# EXERCISE REQUIREMENTS:
From the line with "Is err cause = true /\" through the line with "End ApiFacts.", inclusive, return each line of the data below exactly and leave the rest out.

Start of WORKING DATA

(** X3.  A connector that is returned is a live one: the candidate list
    splits into candidates that failed, in order, and a candidate for which
    the constructor built the returned client and whose ping, sent right
    after, was answered; nothing was dialed after it. *)
Theorem newWithOptions_Ok_sound newPing goos w d :
  value (newWithOptions newPing goos w) = Ok d ->
  let hosts := value (potentialHosts goos w) in
  let w0 := final (potentialHosts goos w) in
  exists pre h post errs w1 w2,
    hosts = pre ++ h :: post /\
    failures newPing pre w0 = Some (errs, w1) /\
    newPing (WithHost h :: dockerOpts) w1 = (Ok (Client d), w2) /\
    Ping (Client d) w2 = (None, final (newWithOptions newPing goos w)) /\
    dialed (trace (newWithOptions newPing goos w)) = pre ++ [h].
Proof.
  intros Hv hosts w0. subst hosts w0.
  pose proof (potentialHosts_trace goos w) as Ht0.
  revert Hv. unfold newWithOptions, bind.
  destruct (potentialHosts goos w) as [[hosts w0] t0].
  unfold value, final, trace in *. simpl in *. subst t0.
  destruct (connectLoop_cases newPing hosts w0)
    as [(errs & w1 & _ & Hv & _)
       |(pre & h & post & errs & w1 & cli & w2 & t & -> & Hf & Hc & Hv & Hw)].
  - destruct (connectLoop newPing hosts w0) as [[r wf] tf].
    unfold value in Hv. simpl in *. subst r. discriminate.
  - destruct (connectLoop_skip newPing pre (h :: post) w0 errs w1 Hf)
      as (tp & Heq & Hd & _).
    pose proof (createAndPing_trace newPing h w1) as [Hd1 _].
    rewrite Heq in *. clear Heq.
    cbn [connectLoop] in *. unfold bind in *. rewrite Hc in *.
    unfold ret, value, final, trace in *. simpl in *.
    intros [= <-]. exists pre, h, post, errs, w1.
    revert Hc. unfold createAndPing, bind, call, ret.
    destruct (newPing _ w1) as [[c|e] w'] eqn:Hn; simpl; [|discriminate].
    destruct (Ping c w') as [[e|] w3] eqn:Hp; simpl; [discriminate|].
    intros [= <- <- <-]. exists w'. simpl in *.
    repeat split; auto.
    rewrite dialed_app, Hd. reflexivity.
Qed.

(** X4.  The only error the connector returns is the one built from
    [ErrDocker], and it returns it only after every candidate of the list
    was dialed, in order, and failed. *)
Theorem newWithOptions_Err_complete newPing goos w e :
  value (newWithOptions newPing goos w) = Err e ->
  let hosts := value (potentialHosts goos w) in
  let w0 := final (potentialHosts goos w) in
  e = errUnableToCreate /\
  Is e ErrDocker = true /\
  exists errs,
    failures newPing hosts w0
      = Some (errs, final (newWithOptions newPing goos w)) /\
    length errs = length hosts /\
    dialed (trace (newWithOptions newPing goos w)) = hosts /\
    printed Debug (trace (newWithOptions newPing goos w))
      = debugLines hosts errs.
Proof.
  intros Hv hosts w0. subst hosts w0.
  pose proof (potentialHosts_trace goos w) as Ht0.
  revert Hv. unfold newWithOptions, bind.
  destruct (potentialHosts goos w) as [[hosts w0] t0].
  unfold value, final, trace in *. simpl in *. subst t0.
  destruct (connectLoop_cases newPing hosts w0)
    as [(errs & w1 & Hf & Hv & Hw)
       |(pre & h & post & errs & w1 & cli & w2 & t & _ & _ & _ & Hv & _)].
  - destruct (connectLoop_skip newPing hosts [] w0 errs w1 Hf)
      as (tp & Heq & Hd & Hp).
    rewrite app_nil_r in Heq. rewrite Heq in *.
    unfold value, final, trace, ret in *. simpl in *.
    intros [= <-]. split; [reflexivity|split; [apply Is_wraps|]].
    exists errs. rewrite app_nil_r, Hd, Hp.
    repeat split; auto. eapply failures_length; eauto.
  - destruct (connectLoop newPing hosts w0) as [[r wf] tf].
    unfold value in Hv. simpl in *. subst r. discriminate.
Qed.

(** What the loop hands to the constructor, and how often it pings. *)
Lemma connectLoop_constructed newPing hosts : forall w,
  constructed (trace (connectLoop newPing hosts w))
  = map (fun h => WithHost h :: dockerOpts)
      (dialed (trace (connectLoop newPing hosts w))) /\
  pinged (trace (connectLoop newPing hosts w))
  <= length (constructed (trace (connectLoop newPing hosts w))).
Proof.
  induction hosts as [|h hosts IH]; intros w.
  - split; [reflexivity|]. simpl. lia.
  - rewrite connectLoop_cons.
    pose proof (createAndPing_events newPing h dockerOpts w) as (Hc & Hp & _).
    pose proof (createAndPing_trace newPing h w) as [Hd _].
    destruct (createAndPing newPing h dockerOpts w) as [[[cli|e] w'] t].
    + unfold trace in *. simpl in *. rewrite Hc, Hd. simpl. split; [reflexivity|lia].
    + destruct (IH w') as (Hk & Hpk).
      destruct (connectLoop newPing hosts w') as [[r w2] t2].
      unfold trace in *. simpl in *.
      rewrite constructed_app, dialed_app, pinged_app, Hc, Hd. simpl.
      rewrite Hk in Hpk |- *. split; [reflexivity|]. lia.
Qed.

(** X1.  Every client the connector constructs is given the host first,
    then the environment, API version negotiation and the tracer that never
    samples, so that a DOCKER_HOST of the environment overrides the
    candidate; the hosts it does so for are the hosts it dials, an initial
    segment of the candidate list, and it never sends more pings than it
    has constructed clients. *)
Theorem newWithOptions_constructor_options newPing goos w :
  let run := newWithOptions newPing goos w in
  let hosts := value (potentialHosts goos w) in
  constructed (trace run)
  = map (fun h => [WithHost h; FromEnv; WithAPIVersionNegotiation;
                   WithTraceProvider_NeverSample])
      (dialed (trace run)) /\
  (exists k, k <= length hosts /\ dialed (trace run) = take k hosts) /\
  length (constructed (trace run)) <= length hosts /\
  pinged (trace run) <= length (constructed (trace run)).
Proof.
  cbv zeta.
  pose proof (potentialHosts_trace goos w) as Ht0.
  unfold newWithOptions, bind.
  destruct (potentialHosts goos w) as [[hosts w0] t0].
  unfold trace, value in *. simpl in *. subst t0.
  destruct (connectLoop_constructed newPing hosts w0) as (Hc & Hp).
  destruct (connectLoop_dialed_prefix newPing hosts w0) as (k & Hk).
  destruct (connectLoop newPing hosts w0) as [[r w2] t2].
  unfold trace in *. simpl in *.
  assert (Hlen : length (dialed t2) <= length hosts).
  { rewrite Hk, length_take. lia. }
  split; [exact Hc|split; [|split; [|exact Hp]]].
  - exists (length (dialed t2)). split; [exact Hlen|].
    rewrite Hk at 1. rewrite Hk, length_take.
    destruct (Nat.le_gt_cases k (length hosts)) as [Hle|Hgt].
    + rewrite Nat.min_l by exact Hle. reflexivity.
    + rewrite Nat.min_r by lia. rewrite !take_ge by lia. reflexivity.
  - rewrite Hc, length_map. exact Hlen.
Qed.

(** X5.  The candidate list has one entry for the current context, when it
    has a usable endpoint, and one fallback on windows, two anywhere else:
    it is never empty and never longer than three, and the connector
    always dials its first entry first. *)
Theorem potentialHosts_bounds newPing goos w :
  let hosts := value (potentialHosts goos w) in
  length hosts
    = match currentContextEndpoint w with Some _ => 1 | None => 0 end
      + (if String.eqb goos "windows" then 1 else 2) /\
  1 <= length hosts <= 3 /\
  head hosts <> None /\
  head (dialed (trace (newWithOptions newPing goos w))) = head hosts.
Proof.
  cbv zeta.
  assert (Hlen : length (value (potentialHosts goos w))
                 = match currentContextEndpoint w with Some _ => 1 | None => 0 end
                   + (if String.eqb goos "windows" then 1 else 2)).
  { unfold potentialHosts, currentContextEndpoint, fallbackHosts,
      bind, call, ret, value.
    destruct (dockerContextInspect w) as [[out|e] w1]; simpl;
      [destruct (unmarshalContexts out) as [[|d data]|e]; simpl;
       [| destruct (String.eqb (Endpoints_Docker_Host d) ""); simpl |] |];
      (destruct (String.eqb_spec goos "darwin") as [->|_];
       [reflexivity|destruct (String.eqb goos "windows"); reflexivity]). }
  split; [exact Hlen|].
  assert (Hb : 1 <= length (value (potentialHosts goos w)) <= 3).
  { rewrite Hlen. destruct (currentContextEndpoint w), (String.eqb goos "windows");
      simpl; lia. }
  split; [exact Hb|].
  pose proof (potentialHosts_trace goos w) as Ht0.
  unfold newWithOptions, bind.
  destruct (potentialHosts goos w) as [[hosts w0] t0].
  unfold trace, value in *. simpl in *. subst t0.
  destruct hosts as [|h hosts]; [simpl in Hb; lia|].
  split; [discriminate|].
  rewrite connectLoop_cons.
  pose proof (createAndPing_trace newPing h w0) as [Hd _].
  destruct (createAndPing newPing h dockerOpts w0) as [[[cli|e] w'] t].
  - unfold trace in *. simpl in *. rewrite Hd. reflexivity.
  - destruct (connectLoop newPing hosts w') as [[r w2] t2].
    unfold trace in *. simpl in *. rewrite dialed_app, Hd. reflexivity.
Qed.

(** The loop prints at debug level only, one line per failed attempt. *)
Lemma connectLoop_printed newPing hosts : forall w,
  let run := connectLoop newPing hosts w in
  printed Info (trace run) = [] /\
  printed Success (trace run) = [] /\
  printed Warning (trace run) = [] /\
  printed ErrorLvl (trace run) = [] /\
  length (printed Debug (trace run)) + (if isOk (value run) then 1 else 0)
  = length (dialed (trace run)).
Proof.
  induction hosts as [|h hosts IH]; intros w; cbv zeta.
  - simpl. auto.
  - rewrite connectLoop_cons.
    pose proof (createAndPing_events newPing h dockerOpts w) as (_ & _ & Hp).
    pose proof (createAndPing_trace newPing h w) as [Hd _].
    destruct (createAndPing newPing h dockerOpts w) as [[[cli|e] w'] t].
    + unfold trace, value in *. simpl in *.
      rewrite !Hp, Hd. auto.
    + specialize (IH w'). cbv zeta in IH.
      destruct (connectLoop newPing hosts w') as [[r w2] t2].
      unfold trace, value in *. simpl in *.
      destruct IH as (I1 & I2 & I3 & I4 & I5).
      rewrite !printed_app, !dialed_app, !Hp, Hd. simpl.
      rewrite I1, I2, I3, I4. repeat split; auto; simpl; lia.
Qed.

(** X6.  The connector is quiet: it prints nothing at the info, success,
    warning or error levels, and at debug level one line per dialed
    candidate that failed, the candidate that answered, if any, being the
    only one without a line. *)
Theorem newWithOptions_quiet newPing goos w :
  let run := newWithOptions newPing goos w in
  printed Info (trace run) = [] /\
  printed Success (trace run) = [] /\
  printed Warning (trace run) = [] /\
  printed ErrorLvl (trace run) = [] /\
  length (printed Debug (trace run)) + (if isOk (value run) then 1 else 0)
  = length (dialed (trace run)).
Proof.
  cbv zeta.
  pose proof (potentialHosts_trace goos w) as Ht0.
  unfold newWithOptions, bind.
  destruct (potentialHosts goos w) as [[hosts w0] t0].
  unfold trace in Ht0. simpl in Ht0. subst t0.
  pose proof (connectLoop_printed newPing hosts w0) as Hl. cbv zeta in Hl.
  destruct (connectLoop newPing hosts w0) as [[r w2] t2].
  unfold trace, value in *. simpl in *. exact Hl.
Qed.

End ConnectorMore.

(** ** [Version] *)

Section ApiFacts.
Context {W : Type} `{docker_api.Engine W}.
Import docker docker_api.

(** X8.  [Version] asks the server once.  When the server answers, the
    error is nil and the version, architecture and platform name of the
    answer are copied; when it fails, the version is the zero value and
    the error wraps the failure under the text "unable to determine server
    version: ". *)
Theorem Docker_Version_outcomes d w :
  let out := Docker_Version d w in
  snd out = snd (ServerVersion (Client d) w) /\
  match fst (ServerVersion (Client d) w) with
  | Ok ver =>
      snd (fst out) = None /\
      fst (fst out)
      = {| Version_ := Version ver; docker.Arch := Arch ver;
           Platform := Platform_Name ver |}
  | Err cause =>
      fst (fst out) = {| Version_ := ""; docker.Arch := ""; Platform := "" |} /\
      exists err,
        snd (fst out) = Some err /\
        Unwrap err = Some cause /\
        Is err cause = true /\
        Error err = "unable to determine server version: " +:+ Error cause
  end.
Proof.
  cbv zeta. unfold Docker_Version.
  destruct (ServerVersion (Client d) w) as [[ver|cause] w1]; simpl.
  - auto.
  - split; [reflexivity|split; [reflexivity|]].
    eexists. split; [reflexivity|split; [reflexivity|split]].
    + apply Is_wraps.
    + simpl. rewrite append_nil_r. reflexivity.
Qed.

End ApiFacts.

(** ** More on the uninstall sequence *)

Section UninstallMore.
Context {W : Type} `{local.Collaborators W}.
Import local.

Ltac next_call :=
  match goal with
  | |- context [dockerInstalled ?w] =>
      destruct (dockerInstalled w) as [[?|?] ?] eqn:?
  | |- context [provider_Cluster ?p ?w] =>
      destruct (provider_Cluster p w) as [[?|?] ?] eqn:?
  | |- context [cluster_Exists ?c ?w] =>
      destruct (cluster_Exists c w) as [[|] ?] eqn:?
  | |- context [service_NewManager ?p ?w] =>
      destruct (service_NewManager p w) as [[?|?] ?] eqn:?
  | |- context [svcMgr_Uninstall ?m ?o ?w] =>
      destruct (svcMgr_Uninstall m o w) as [[?|] ?] eqn:?
  | |- context [cluster_Delete ?c ?w] =>
      destruct (cluster_Delete c w) as [[?|] ?] eqn:?
  end; simpl.

Ltac all_runs :=
  cbv zeta;
  unfold Run, uninstall, telemetry.Wrap, bind, call, emit, ret,
    value, final, trace;
  simpl; repeat next_call.

(** X9.  [Run] returns an error exactly when it printed at the error
    level, and it prints there at most once: the three fatal steps, the
    verification of the runtime, the lookup of the cluster and its
    deletion, each announce their failure, and nothing else does. *)
Theorem Run_error_iff_error_printed u provider w :
  let run := Run u provider w in
  (value run = None <-> printed ErrorLvl (trace run) = []) /\
  length (printed ErrorLvl (trace run)) <= 1.
Proof.
  all_runs; (split; [split; intros Hx; first [reflexivity|discriminate Hx]
                    |lia]).
Qed.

End of WORKING DATA

# OUTPUT OF THE TASK:
        Is err cause = true /\
        Error err = "unable to determine server version: " +:+ Error cause
  end.
Proof.
  cbv zeta. unfold Docker_Version.
  destruct (ServerVersion (Client d) w) as [[ver|cause] w1]; simpl.
  - auto.
  - split; [reflexivity|split; [reflexivity|]].
    eexists. split; [reflexivity|split; [reflexivity|split]].
    + apply Is_wraps.
    + simpl. rewrite append_nil_r. reflexivity.
Qed.

End ApiFacts.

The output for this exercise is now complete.